3AC invested in all the major crypto projects and raised money from everyone through investments or loans. This seemed to go well for a long time because they were borrowing against collateral which kept increasing in value. All their investments also kept growing in value during the bull market.
Debt becomes loss
As cryptocurrency prices have fallen hard this year, 3AC has not been able to meet the requirements of the various collateral and the lenders are suffering losses and debts.
Eventually, the liquidated debts will be recorded as a loss by these parties, but it remains to be seen how they will handle this. Many analysts expect that due to the collapse of both Terra and 3AC, the implications will be great.
Therefore, it is wise to adopt a defensive strategy for your portfolio at times like this.

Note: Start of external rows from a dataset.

(** * tk4-downloader: the multi-source resolution engine of [TikTokDownloader]

    A shallow embedding of the class [TikTokDownloader]: the retrying
    transport ([fetchWithRetry]), the fan-out over the provider adapters
    and the result cache ([getVideoMetadata], [cleanCache]), the arbiter
    ([selectBestQuality]), the top-level entry point ([downloadVideo]) with
    its event handlers, and the statistics operations ([getStats],
    [getDetailedStats], [resetStats]); further on, the extraction of the
    video identifier ([getVideoId]), the six provider adapters that read
    a JSON response, and [downloadTikTok] of the command-line program
    with its URL check and its file name.

    Conventions of the embedding.
    - A JavaScript object used as a record whose fields may be absent is a
      record of [option]s ([None] is [undefined]); an object or [Map] used
      as a dictionary is a [gmap].
    - A function that may throw returns [Exn + A].
    - The outside world (the clock, what each provider answers) is an
      explicit argument; the adapters that were really called are returned
      as a trace.
    - Integer counters are [Z]; the floating-point quantities (running
      means, ratios) are [JsNum.num]: exact rationals extended with the
      IEEE special values, so that a division by zero is what JavaScript
      makes of it.  Rounding of finite doubles and the sign of zero are not
      modelled. *)

From Stdlib Require Import ZArith QArith Qround Lia List Sorted.
From stdpp Require Import gmap strings list fin_maps.

Local Open Scope string_scope.
Local Open Scope Z_scope.

(** ** JavaScript numbers *)

Module JsNum.

Inductive num : Type :=
| Fin (q : Q)
| Inf (negative : bool)
| NaN.

Definition of_Z (z : Z) : num := Fin (inject_Z z).

Definition is_zero (q : Q) : bool := (Qnum q =? 0).
Definition is_neg (q : Q) : bool := (Qnum q <? 0).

Defend your portfolio during bear market
A defensive strategy involves regularly rearranging your portfolio to maintain an intended asset allocation (e.g., 70% BTC, 20% stablecoins, 10% altcoins). In addition, you should also think about placing stop loss orders; and holding fiat money or stablecoins to cut losses and take advantage of falling prices.
A defensive strategy is designed to protect investors from hefty losses due to large market declines. The primary goal is to provide protection, and then to provide modest growth.
Or, if you believe in the potential of bitcoin, then convert everything into BTC because 1 sat will always be 1 sat.